I think sequentially allocated states that fact. From what information do you mean it can be deduced?


It seems that my memory does not serve me well :)

ISO C actually explicitly specifies that the order is same in §6.7.2.1.13.

The "deduced" remark was essentially intended to cover constraints that come from 6.2.6.1.2 ("...objects are composed of contiguous sequences of one or more bytes..."), ie. fields cannot be (conceptually) outside &foo and ((char*)&foo)+sizeof(foo), which can be hard to implement on sufficiently weird architectures.


It would break things. If you have a structure that is part of a network transmission or file format, reordering the fields would read the wrong data. On top of that C programmers are used to doing memory hacking type things like taking the address of fields and in some case may need to rely on the certain memory layout of a struct being what they declared it as.


You can't use a struct in a portable way for sending directly on the network or writing/reading to disk. You must always properly serialize the data despite the fact that the _order_ of the elements is defined.


I would assume you can't safely do arithmetic within a structure, for instance. As an example, take a

  struct {
    char a; 
    char b; 
    char c;
    char *p;
    char d;
  }
A valgrind error that points at "0 bytes within an area of memory..." would signal an error originating somewhere in the struct, but who knows whether it's p or a.


I believe one of the reasons for adding "class" types in C++ was to break from the C's restrictions on the struct layout. But even then the trouble of breaking binary compatibility was too much to pay for freeing programmers from minding their own data.

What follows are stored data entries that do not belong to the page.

(* ===== verification/Messages.v ===== *)
(** * Texts of the interface, over all locales

    The dictionaries are complete with respect to each other, to the errors
    the hooks throw, and to the call sites that fill parameters in. *)
From S2P Require Import Prelude JsString Json Http QueryClient Hooks Time I18n Dict Render.
From S2P Require Import DictEn DictIt DictEs DictFr DictDe DictPt DictNl DictRu DictAr DictZh DictZhTW DictJa.
From S2P Require Import TenantHooks PlatformHooks HookFamily Login.
From Stdlib Require Import ZArith.
Import Locale.

(** [{ en }] and the table of loaders of [i18n/index.ts] *)
Definition loaders : list (string * dict) :=
  [("en", en); ("it", it); ("es", es); ("fr", fr); ("de", de); ("pt", pt); ("nl", nl); ("ru", ru);
   ("ar", ar); ("zh", zh); ("zh-TW", zhTW); ("ja", ja)].

(** ** Completeness *)
Definition same_keys (d : dict) : bool := bool_decide ((texts d).*1 = (texts en).*1).
Definition same_params (d : dict) : bool :=
  bool_decide ((fun ps => params ps.2) <$> texts d = (fun ps => params ps.2) <$> texts en).
Definition no_blank (d : dict) : bool := forallb (fun ps => negb (trim ps.2 === "")) (texts d).
Definition parallel (d : dict) : bool := same_keys d && same_params d && no_blank d.

Lemma loaders_parallel : forallb (fun kd => parallel kd.2) loaders = true.
Proof. vm_compute. reflexivity. Qed.

Lemma loaders_supported : loaders.*1 = SUPPORTED_LOCALES.
Proof. vm_compute. reflexivity. Qed.

Lemma loader_of l : l ∈ SUPPORTED_LOCALES -> exists d, assoc l loaders = Some d /\ parallel d = true.
Proof.
  rewrite <- loaders_supported. pose proof loaders_parallel as H. revert H. generalize loaders as m.
  induction m as [|[k d] m IH]; [by intros _ ?%not_elem_of_nil|].
  cbn [forallb]. intros [Hd Hm]%andb_true_iff. rewrite fmap_cons. cbn [assoc].
  intros [-> |Hl]%elem_of_cons.
  - exists d. by rewrite decide_True.
  - case_decide; [by exists d|]. by apply IH.
Qed.

(** C40.  Every supported locale has a dictionary with exactly the keys of the
    English one, in which no text is blank and every text has the parameters
    of its English counterpart; so switching the language never loses a text
    or a parameter. *)
Theorem locales_complete l :
  l ∈ SUPPORTED_LOCALES ->
  exists d, assoc l loaders = Some d /\
    (texts d).*1 = (texts en).*1 /\
    (fun ps => params ps.2) <$> texts d = (fun ps => params ps.2) <$> texts en /\
    Forall (fun ps => trim ps.2 <> "") (texts d).
Proof.
  intros (d & Hd & Hp)%loader_of. exists d. split; [done|].
  unfold parallel in Hp. apply andb_true_iff in Hp as [[Hk Hs]%andb_true_iff Hb].
  apply bool_decide_eq_true in Hk, Hs. split; [done|]. split; [done|].
  apply list.Forall_forall. intros ps Hin. unfold no_blank in Hb. rewrite forallb_forall in Hb.
  specialize (Hb ps). rewrite <- list_elem_of_In in Hb. apply Hb, negb_true_iff in Hin.
  by apply bool_decide_eq_false in Hin.
Qed.

Lemma locales_complete_witness :
  exists d, assoc "zh-TW" loaders = Some d /\ length (texts d).*1 = 734.
Proof.
  destruct (locales_complete "zh-TW") as (d & Hd & Hk & _).
  - apply (bool_decide_unpack _). vm_compute. exact I.
  - exists d. split; [exact Hd|]. rewrite Hk. vm_compute. reflexivity.
Defined.

(** ** Texts of errors *)

(** The text exists: in the English dictionary for [en.x.y], in every
    dictionary for [t.x.y]. *)
Fixpoint resolves (m : msg) : bool :=
  match m with
  | En p => bool_decide (is_Some (lookup_text p en))
  | Tr p => forallb (fun kd => bool_decide (is_Some (lookup_text p kd.2))) loaders
  | Lit s => negb (s === "")
  | Class_ _ m => resolves m
  end.

Definition throws_resolved (o : outcome msg (option json)) : Prop :=
  match o with Threw e => resolves e = true | Returned _ => True end.

Section idioms.
Context (m : msg) (Hm : resolves m = true).
Lemma data_or_throw_resolved r : throws_resolved (data_or_throw m r).
Proof using Hm. unfold data_or_throw. by destruct (_ || _). Qed.
Lemma unless_error_resolved r : throws_resolved (unless_error m r).
Proof using Hm. unfold unless_error. by destruct (truthy _). Qed.
Lemma unless_error_or_resolved d r : throws_resolved (unless_error_or m d r).
Proof using Hm. unfold unless_error_or. by destruct (truthy _). Qed.
Lemma void_unless_error_resolved r : throws_resolved (void_unless_error m r).
Proof using Hm. unfold void_unless_error. by destruct (truthy _). Qed.
Lemma event_page_resolved r : throws_resolved (Windows.event_page m r).
Proof using Hm. unfold Windows.event_page. by destruct (truthy _). Qed.
End idioms.

Ltac resolve :=
  first [ apply data_or_throw_resolved | apply unless_error_resolved | apply unless_error_or_resolved
        | apply void_unless_error_resolved | apply event_page_resolved ];
  vm_compute; reflexivity.

(** Whatever the server answers, every error a data hook throws has a
    text: [en.x.y] exists in the English dictionary, [t.x.y] exists in the
    dictionary of every locale, and no literal is empty; so no failure is
    shown as a blank or "undefined" message. *)
Theorem hook_errors_have_texts now token :
  (forall q r, throws_resolved (q_fn (query_of now q) r)) /\
  (forall m r, throws_resolved (m_fn (mutation_of token m) r)).
Proof.
  split.
  - intros q r. destruct q; cbn [query_of]; unfold Windows.usePerimeterAttackers, Windows.useAttackerCountries;
      cbn -[data_or_throw unless_error unless_error_or void_unless_error Windows.event_page truthy json_or];
      try resolve; try exact I;
      try (destruct (status r =? _)%Z; [exact I|]; first [exact I|resolve]);
      try (destruct (truthy (Http.error r)); exact I); try (destruct (_ || _); exact I).
    unfold data_or_throw. by destruct (_ || _).
  - intros m r. destruct m; cbn [mutation_of];
      cbn -[data_or_throw unless_error unless_error_or void_unless_error truthy response_ok];
      try resolve; try exact I; try (destruct (response_ok r); [exact I|vm_compute; reflexivity]).
    + unfold data_or_throw. destruct (_ || _); [vm_compute; reflexivity|].
      cbn -[field]. destruct (data r ≫= field "authorize_url") as [[]|]; try (vm_compute; reflexivity).
      by destruct (bool_decide _).
    + destruct (truthy (Http.error r)); [|exact I]. destruct (status r =? 409)%Z; vm_compute; reflexivity.
    + unfold data_or_throw. by destruct (_ || _).
Qed.

(** The texts of the login page. *)
Lemma login_texts_resolve :
  Forall (fun m => resolves m = true) [invalidCredentials; invalidCode; passkeyError; passkeyNotSupported].
Proof. repeat constructor; vm_compute; reflexivity. Qed.

(** ** Call sites that fill parameters in

    A call site is the path of its text and its chain of replacements: [true]
    is [replaceAll], [false] is [replace], which fills one occurrence only. *)
Definition call_site : Type := list string * list (bool * string).

Definition LoginPage_sites : list call_site := [(["login"; "mfa"; "rememberDevice"], [(false, "days")])].
Definition CatalogModelForm_sites : list call_site :=
  [(["catalog"; "diff"; "newSince"], [(false, "v")]); (["catalog"; "diff"; "changedSince"], [(false, "v")])].
Definition CatalogEditorTab_sites : list call_site := [(["catalog"; "map"; "staleBanner"], [(false, "when")])].
Definition RuntimeSettingsSection_sites : list call_site :=
  [(["system"; "runtime"; "impactItem"], [(true, "tenant"); (true, "store"); (false, "range"); (false, "bound")])].
Definition RetentionCard_sites : list call_site :=
  [(["retention"; "warningItem"], [(false, "frequency"); (false, "range"); (false, "store"); (false, "bound")])].
Definition AuditPage_sites : list call_site :=
  [(["audit"; "showingTotal"], [(false, "total")]); (["audit"; "page"], [(false, "page")])].

Definition call_sites : list call_site :=
  LoginPage_sites ++ CatalogModelForm_sites ++ CatalogEditorTab_sites ++ RuntimeSettingsSection_sites ++
  RetentionCard_sites ++ AuditPage_sites.

(** The text of the site is well formed and its chain fills it. *)
Definition site_filled (d : dict) (site : call_site) : bool :=
  match lookup_text site.1 d with
  | Some s => (print (parts s) === s) && forallb wf_part (parts s) && fills site.2 (params s)
  | None => false
  end.

(** Texts with a brace occur at call sites only. *)
Definition only_sites (d : dict) : bool :=
  forallb (fun ps => flat ps.2 || bool_decide (ps.1 ∈ call_sites.*1)) (texts d).

(** C39.  No raw placeholder reaches the screen.  In every locale, at every
    call site, running the site's chain of [replace] and [replaceAll] on the
    locale's text yields that text with every parameter replaced by its value,
    for all values without [$] and braces; and the texts that contain a brace
    at all are those of the call sites. *)
Theorem parameters_filled l d val :
  assoc l loaders = Some d -> (forall p, plain (val p) = true) ->
  Forall (fun site => exists ps, lookup_text site.1 d = Some (print ps) /\ forallb wf_part ps = true /\
            render val site.2 (print ps) = print (instantiate val <$> ps)) call_sites /\
  Forall (fun ps => flat ps.2 = false -> ps.1 ∈ call_sites.*1) (texts d).
Proof.
  intros Hd%assoc_elem Hval.
  assert (H : forallb (fun kd => forallb (site_filled kd.2) call_sites && only_sites kd.2) loaders = true)
    by (vm_compute; reflexivity).
  rewrite forallb_forall in H. specialize (H (l, d)). rewrite <- list_elem_of_In in H.
  apply H, andb_true_iff in Hd as [Hs Ho]. clear H. rewrite forallb_forall in Hs.
  unfold only_sites in Ho. rewrite forallb_forall in Ho. split; apply list.Forall_forall.
  - intros site Hin%list_elem_of_In. apply Hs in Hin. unfold site_filled in Hin.
    destruct (lookup_text _ _) as [s|]; [|done]. apply andb_true_iff in Hin as [[Hp Hw]%andb_true_iff Hf].
    apply bool_decide_eq_true in Hp. exists (parts s). rewrite Hp at 1. split_and!; [done|done|].
    by apply render_fills.
  - intros ps Hin%list_elem_of_In Hne. apply Ho, orb_true_iff in Hin as [Hin|Hin]; [congruence|].
    by apply bool_decide_eq_true in Hin.
Qed.

Lemma parameters_filled_witness :
  lookup_text ["audit"; "page"] en = Some "Page {page}" /\
  exists ps, lookup_text ["audit"; "page"] en = Some (print ps) /\
    render (fun _ => "7") [(false, "page")] (print ps) = print (instantiate (fun _ => "7") <$> ps) /\
    Forall (fun ps => flat ps.2 = false -> ps.1 ∈ call_sites.*1) (texts en).
Proof.
  split; [vm_compute; reflexivity|].
  destruct (parameters_filled "en" en (fun _ => "7") eq_refl (fun _ => eq_refl)) as [Hs Ho].
  rewrite list.Forall_forall in Hs. destruct (Hs (["audit"; "page"], [(false, "page")])) as (ps & Hl & _ & Hr).
  - apply (bool_decide_unpack _). vm_compute. exact I.
  - exists ps. split; [exact Hl|]. split; [exact Hr|exact Ho].
Defined.
(** What the backend makes of a body whose frequency and weekday fit. *)
Lemma upsert_fits b :
  b_frequency b ∈ FREQUENCIES ->
  match b_weekday b with Some n => b_frequency b = "weekly" /\ (0 <= n <= 6)%Z | None => b_frequency b <> "weekly" end ->
  upsert_schedule b =
  let sections := known_sections <$> (stored_sections <$> b_sections b) in
  h ← b_hour b;
  if ((0 <=? h)%Z && (h <=? 23)%Z) && ((length (b_recipients b) <=? MAX_RECIPIENTS) && forallb short (b_recipients b))
     && permits (b_device_id b) (b_frequency b) sections
  then r ← normalize_recipients (b_recipients b);
       Some (MkSchedule i (b_device_id b) (b_enabled b) (b_frequency b) (b_weekday b) h r sections)
  else None.
Proof using Type.
  intros Hf Hw. unfold Editor.upsert_schedule. cbn zeta. destruct (b_hour b) as [h|]; [|done]. simpl.
  destruct ((0 <=? h)%Z && (h <=? 23)%Z); [|done]. rewrite (bool_decide_true (_ ∈ FREQUENCIES)) by done.
  destruct (b_weekday b) as [n|]; simpl.
  - destruct Hw as [-> Hn]. rewrite (proj2 (Z.leb_le 0 n)), (proj2 (Z.leb_le n 6)) by lia. simpl.
    destruct ((length (b_recipients b) <=? MAX_RECIPIENTS) && _); [|done]. simpl. by destruct (permits _ _ _).
  - rewrite bool_decide_false by done. simpl.
    destruct ((length (b_recipients b) <=? MAX_RECIPIENTS) && _); [|done]. simpl. by destruct (permits _ _ _).
Qed.

(** When it stores one. *)
Lemma upsert_stores b :
  b_frequency b ∈ FREQUENCIES ->
  match b_weekday b with Some n => b_frequency b = "weekly" /\ (0 <= n <= 6)%Z | None => b_frequency b <> "weekly" end ->
  is_Some (upsert_schedule b) <->
  (exists h, b_hour b = Some h /\ (0 <= h <= 23)%Z) /\ length (b_recipients b) <= MAX_RECIPIENTS /\
  forallb short (b_recipients b) = true /\ is_Some (normalize_recipients (b_recipients b)) /\
  permits (b_device_id b) (b_frequency b) (known_sections <$> (stored_sections <$> b_sections b)) = true.
Proof using Type.
  intros Hf Hw. rewrite upsert_fits by done. cbn zeta. destruct (b_hour b) as [h|]; cbn [mbind option_bind];
    [|split; [by intros []|by intros [(? & ? & _) _]]].
  split.
  - intros Hs. destruct (Z.leb_spec 0 h) as [H0|]; [|by destruct Hs]. destruct (Z.leb_spec h 23) as [H1|]; [|by destruct Hs].
    destruct (Nat.leb_spec (length (b_recipients b)) MAX_RECIPIENTS) as [Hl|]; [|by destruct Hs].
    destruct (forallb short _); [|by destruct Hs]. cbn [andb] in Hs. destruct (permits _ _ _); [|by destruct Hs]. destruct (normalize_recipients _); [|by destruct Hs].
    split; [by exists h|]. split; [done|]. split; [done|]. split; [by eexists|done].
  - intros ((h' & [= <-] & Hh) & Hl & Hsh & [r Hr] & Hp). rewrite (proj2 (Z.leb_le 0 h)), (proj2 (Z.leb_le h 23)) by lia.
    rewrite (proj2 (Nat.leb_le _ _) Hl), Hsh, Hp, Hr. by eexists.
Qed.

(** Schedules the backend hands out. *)
Definition held (x : ScheduleOut) : Prop :=
  valid x /\ (0 <= s_hour x <= 23)%Z /\
  NoDup (s_recipients x) /\ Forall normal (s_recipients x) /\ length (s_recipients x) <= MAX_RECIPIENTS.

(** The editor on a schedule with clean recipients sends it back. *)
Lemma untouched d x :
  valid x -> Forall recipient (s_recipients x) ->
  save_body d (open d (Some x)) =
  MkBody d (s_enabled x) (s_frequency x) (s_weekday x) (Some (s_hour x)) (s_recipients x)
    (if bool_decide (d <> None) then completed <$> s_sections x else None).
Proof using Type.
  intros (_ & Hw & Hr) Hrec. unfold save_body, open. cbn [frequency weekday hour recipients customizeSections sections enabled fmap option_fmap option_map from_option Datatypes.id mbind option_bind].
  rewrite recipient_list_join by done. f_equal.
  - destruct (s_weekday x) as [n|] eqn:E; cbn.
    + rewrite bool_decide_true by (apply Hw; by eexists). apply weekday_string. by apply Hr.
    + rewrite bool_decide_false; [done|]. intros Hk. by destruct (proj1 Hw Hk).
  - destruct (bool_decide (d <> None)); [|done]. destruct (s_sections x) as [m|]; [|done]. exact (f_equal Some (completed_again m)).
Qed.

Lemma completed_stored (m : gmap string bool) :
  (forall k, k ∈ Sections.REPORT_SECTION_KEYS -> is_Some (m !! k)) ->
  completed (stored_sections (Sections.buildSectionsMap m)) = Sections.buildSectionsMap m.
Proof using Type. intros Hm. by rewrite <- completed_again, sections_again. Qed.

(** What the editor saves fits the backend's frequencies and weekdays. *)
Lemma saved_fits d s :
  well_formed s ->
  b_frequency (save_body d s) ∈ FREQUENCIES /\
  match b_weekday (save_body d s) with
  | Some n => b_frequency (save_body d s) = "weekly" /\ (0 <= n <= 6)%Z
  | None => b_frequency (save_body d s) <> "weekly"
  end.
Proof using Type.
  intros (Hf & Hw & _). split; [exact Hf|]. cbn.
  assert (Hwd : exists n, (0 <= n <= 6)%Z /\ Number (weekday s orelse "0") = Some n).
  { destruct (weekday s) as [w|] eqn:Ew; [by apply weekday_number, Hw|]. exists 0%Z. split; [lia|reflexivity]. }
  destruct Hwd as (n & Hn & En). case_bool_decide as Hk; [by rewrite En|done].
Qed.

(** What is stored of a saved editor, and what the editor on it saves. *)
Lemma stored_again d s x :
  well_formed s -> upsert_schedule (save_body d s) = Some x ->
  held x /\ normalize_recipients (b_recipients (save_body d s)) = Some (s_recipients x) /\
  let b := save_body d s in
  let b' := save_body d (open d (Some x)) in
  b' = MkBody d (b_enabled b) (b_frequency b) (b_weekday b) (b_hour b) (s_recipients x) (b_sections b) /\
  upsert_schedule b' = Some x.
Proof using validate_normal.
  intros Hwf H. destruct (saved_fits d s Hwf) as [Hf Hw]. rewrite upsert_fits in H by done. cbn zeta in H.
  set (b := save_body d s) in *. destruct (b_hour b) as [h|] eqn:Hh; [|done]. cbn [mbind option_bind] in H.
  destruct ((0 <=? h)%Z && (h <=? 23)%Z) eqn:Eh; [|done]. apply andb_prop in Eh as [E1 E2].
  apply Z.leb_le in E1, E2. destruct ((length (b_recipients b) <=? MAX_RECIPIENTS) && _); [|done].
  destruct (permits _ _ _) eqn:Hp; [|done]. cbn [andb] in H.
  destruct (normalize_recipients (b_recipients b)) as [r|] eqn:Er; [|done].
  cbn [mbind option_bind] in H. apply (inj Some) in H as <-.
  destruct (normalize_ok _ _ Er) as (Hnd & Hno & Hlen). cbn [s_recipients].
  assert (Hv : valid (MkSchedule i (b_device_id b) (b_enabled b) (b_frequency b) (b_weekday b) h r
                        (known_sections <$> (stored_sections <$> b_sections b)))).
  { split_and!; cbn [s_frequency s_weekday]; [exact Hf| |].
    - destruct (b_weekday b); [split; [intros _; by eexists|intros _; exact (proj1 Hw)]|split; [intros Hk; by destruct (Hw Hk)|by intros []]].
    - intros n Hn. rewrite Hn in Hw. by apply Hw. }
  assert (Hrec : Forall recipient r) by (eapply Forall_impl; [exact Hno|]; by intros ? [? _]).
  assert (Hsh : forallb short r = true).
  { apply forallb_forall. intros n Hn. apply list_elem_of_In in Hn. rewrite list.Forall_forall in Hno. by apply Hno. }
  assert (Hd : b_device_id b = d) by done.
  assert (Hsec : (if bool_decide (d <> None) then completed <$> (known_sections <$> (stored_sections <$> b_sections b)) else None)
                 = b_sections b).
  { subst b. unfold save_body. cbn [b_sections]. destruct (bool_decide (d <> None)); [|done]. cbn [andb].
    destruct (customizeSections s); [|done]. refine (f_equal Some _).
    rewrite known_stored. apply completed_stored, Hwf. }
  clearbody b. split; [exact (conj Hv (conj (conj E1 E2) (conj Hnd (conj Hno Hlen))))|]. split; [done|]. cbn zeta. rewrite untouched by done.
  cbn [s_enabled s_frequency s_weekday s_hour s_recipients s_sections]. rewrite Hsec, <- Hh. split; [done|].
  rewrite upsert_fits by done. cbn [b_hour b_device_id b_frequency b_sections b_recipients b_weekday b_enabled].
  rewrite Hh. cbn [mbind option_bind].
  rewrite (proj2 (Z.leb_le 0 h)), (proj2 (Z.leb_le h 23)), (proj2 (Nat.leb_le _ _) Hlen), Hsh, <- Hd, Hp by done.
  cbn [andb]. by rewrite normalize_id.
Qed.
End roundtrip.


(** Two addresses that differ in case are one recipient. *)
Definition demo_validate (w : string) : option string :=
  if bool_decide (w ∈ ["A@x.io"; "a@x.io"]) then Some "a@x.io" else if w === "b@x.io" then Some "b@x.io" else None.


(** Clearing the hour stores midnight, not the hour there was. *)
Lemma cleared_hour s : frequency s <> "on_demand" -> hour (apply_edit (SetHour (HText "")) s) = Some 0%Z.
Proof. by destruct s. Qed.
End Editor.

(** ** [ReportSchedulePage] *)
Module Page.
(** The React key under which an editor is mounted: a new key means a new editor. *)
Definition editor_key (deviceId : option string) (existing : option ScheduleOut) : string :=
  match existing with
  | Some x => id x
  | None => match deviceId with None => "fleet-new" | Some d => "device-" +:+ d +:+ "-new" end
  end.
Definition fleet (schedules : list ScheduleOut) : option ScheduleOut :=
  snd <$> list_find (fun s => device_id s = None) schedules.
Definition existing_for (schedules : list ScheduleOut) (d : string) : option ScheduleOut :=
  snd <$> list_find (fun s => device_id s = Some d) schedules.

(** Nothing for others than tenant administrators; editors only once the
    schedules are there. *)
Definition ReportSchedulePage (isTenantAdmin : bool) (schedules : option (list ScheduleOut)) (devices : list string) :
    option (list (string * option string * option ScheduleOut)) :=
  if isTenantAdmin then
    Some (match schedules with
          | Some l => (editor_key None (fleet l), None, fleet l) ::
                      ((fun d => (editor_key (Some d) (existing_for l d), Some d, existing_for l d)) <$> devices)
          | None => []
          end)
  else None.

(** Each editor edits the schedule of its own device. *)
Lemma editors_own isTenantAdmin schedules devices l k d x :
  ReportSchedulePage isTenantAdmin schedules devices = Some l -> (k, d, Some x) ∈ l -> device_id x = d /\ k = id x.
Proof.
  unfold ReportSchedulePage. destruct isTenantAdmin; [|done]. intros [= <-] Hin.
  destruct schedules as [ss|]; [|by apply not_elem_of_nil in Hin].
  assert (Hf : forall P `{!forall x, Decision (P x)}, snd <$> list_find P ss = Some x -> P x).
  { intros P HP Hfind. destruct (list_find P ss) as [[i y]|] eqn:E; simplify_eq/=. by apply list_find_Some in E as (_ & ? & _). }
  apply elem_of_cons in Hin as [[= -> -> Hx]|Hin].
  - symmetry in Hx. split; [exact (Hf _ _ Hx)|by rewrite Hx].
  - apply list_elem_of_fmap in Hin as (d' & [= -> -> Hx] & _). symmetry in Hx. split; [exact (Hf _ _ Hx)|by rewrite Hx].
Qed.

(** Two tenants without a fleet schedule share the editor of a new one. *)
Lemma fleet_new_shared sA sB : fleet sA = None -> fleet sB = None -> editor_key None (fleet sA) = editor_key None (fleet sB).
Proof. by intros -> ->. Qed.
End Page.

(** ** [pages/ReportsPage.tsx] *)
Module ReportsPage.
Section reports.
Context (offset : Z -> Z) (base : string) (activeId : option string) (token : string).

(** [handleGenerate]: both instants are converted before anything is sent; an
    invalid text throws inside the [try] and shows the error. *)
Definition handleGenerate (from to : option string) : option (outcome msg request) :=
  if negb (present from) || negb (present to) then None
  else match picker_iso offset (from orelse ""), picker_iso offset (to orelse "") with
       | Some f, Some t => Some (Returned (m_request (Reports.useGenerateReport base activeId token f t)))
       | _, _ => Some (Threw (Tr ["errors"; "reportGenerate"]))
       end.
Definition handleDownload (reportId : string) : request := m_request (Reports.useDownloadReport base activeId reportId).
End reports.

(** The spinner of a row. *)
Definition downloading (isPending : bool) (pendingDownloadId : option string) (rowId : string) : bool :=
  isPending && bool_decide (pendingDownloadId = Some rowId).
Definition kind_badge (kind : string) : string * msg :=
  if kind === "on_demand" then ("blue", Tr ["reports"; "page"; "kindOnDemand"])
  else ("green", Tr ["reports"; "page"; "kindScheduled"]).

Inductive view := PageLoader | PageError | NoReports | Table (rows : list json).
Definition reports_view (isLoading isError : bool) (d : option (list json)) : view :=
  if isLoading then PageLoader else if isError then PageError
  else match d orelse [] with [] => NoReports | l => Table l end.
(** The card that generates is for operators. *)
Definition generate_card (perms : Permissions.Permissions) : bool := Permissions.isOperator perms.

(** A report that is asked for covers the two instants picked. *)
Lemma generate_sends offset base activeId token from to rq :
  handleGenerate offset base activeId token from to = Some (Returned rq) ->
  exists f t iso_f iso_t, from = Some f /\ to = Some t /\
    picker_iso offset f = Some iso_f /\ picker_iso offset t = Some iso_t /\
    rq_body rq = JsonBody (JObj [("from", JStr iso_f); ("to", JStr iso_t)]).
Proof.
  unfold handleGenerate. destruct from as [f|], to as [t|]; try done; simpl;
    try (by destruct (negb (bool_decide _))).
  destruct (negb (negb (bool_decide (f = ""))) || _); [done|].
  destruct (picker_iso offset f) as [x|] eqn:Ef, (picker_iso offset t) as [y|] eqn:Et; try done.
  intros [= <-]. exists f, t, x, y. done.
Qed.
End ReportsPage.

No, the same restrictions apply to class as to struct. The most relevant difference in C++ is that the compiler can reorder data members that are in different visibility specifications (public, protected, private) but not within one of those blocks, to maintain compatibility with C.


Well you only have guaranteed compatibility with C if a class is standard-layout, which requires that all members have the same access control (public, protected, private). So if there is any rule in C++ that mandates ordering within a "block" when there are multiple such "blocks", it's not for compatibility with C.


This is what I said. Even though they could change the rules for the classes they did not because it's far from "free".


Funnily, this is one of the freedoms granted by the standard which neither gcc, clang, or MSVC actually make use of.


Oh, putting "class" in the first sentence was a mistake as people hit downvote without reading the rest. I do not say that "class" allows rearranging members (other than C++ access-based rearrangement that applies to structs as well). Really. Please read.


this is one of those classic things where we could actually improve C for performance. the standard is restricting here - data that requires to be identical in all cases for network, file etc. purposes should be marked with a special keyword - or for legacy purposes we mark the ones we want the compiler to order for us.

its more complicated than just keeping the size down though - you might want things to start on 64 or 128 or 256-bit boundaries as well - e.g. if your class contains aligned vector members and is itself aligned.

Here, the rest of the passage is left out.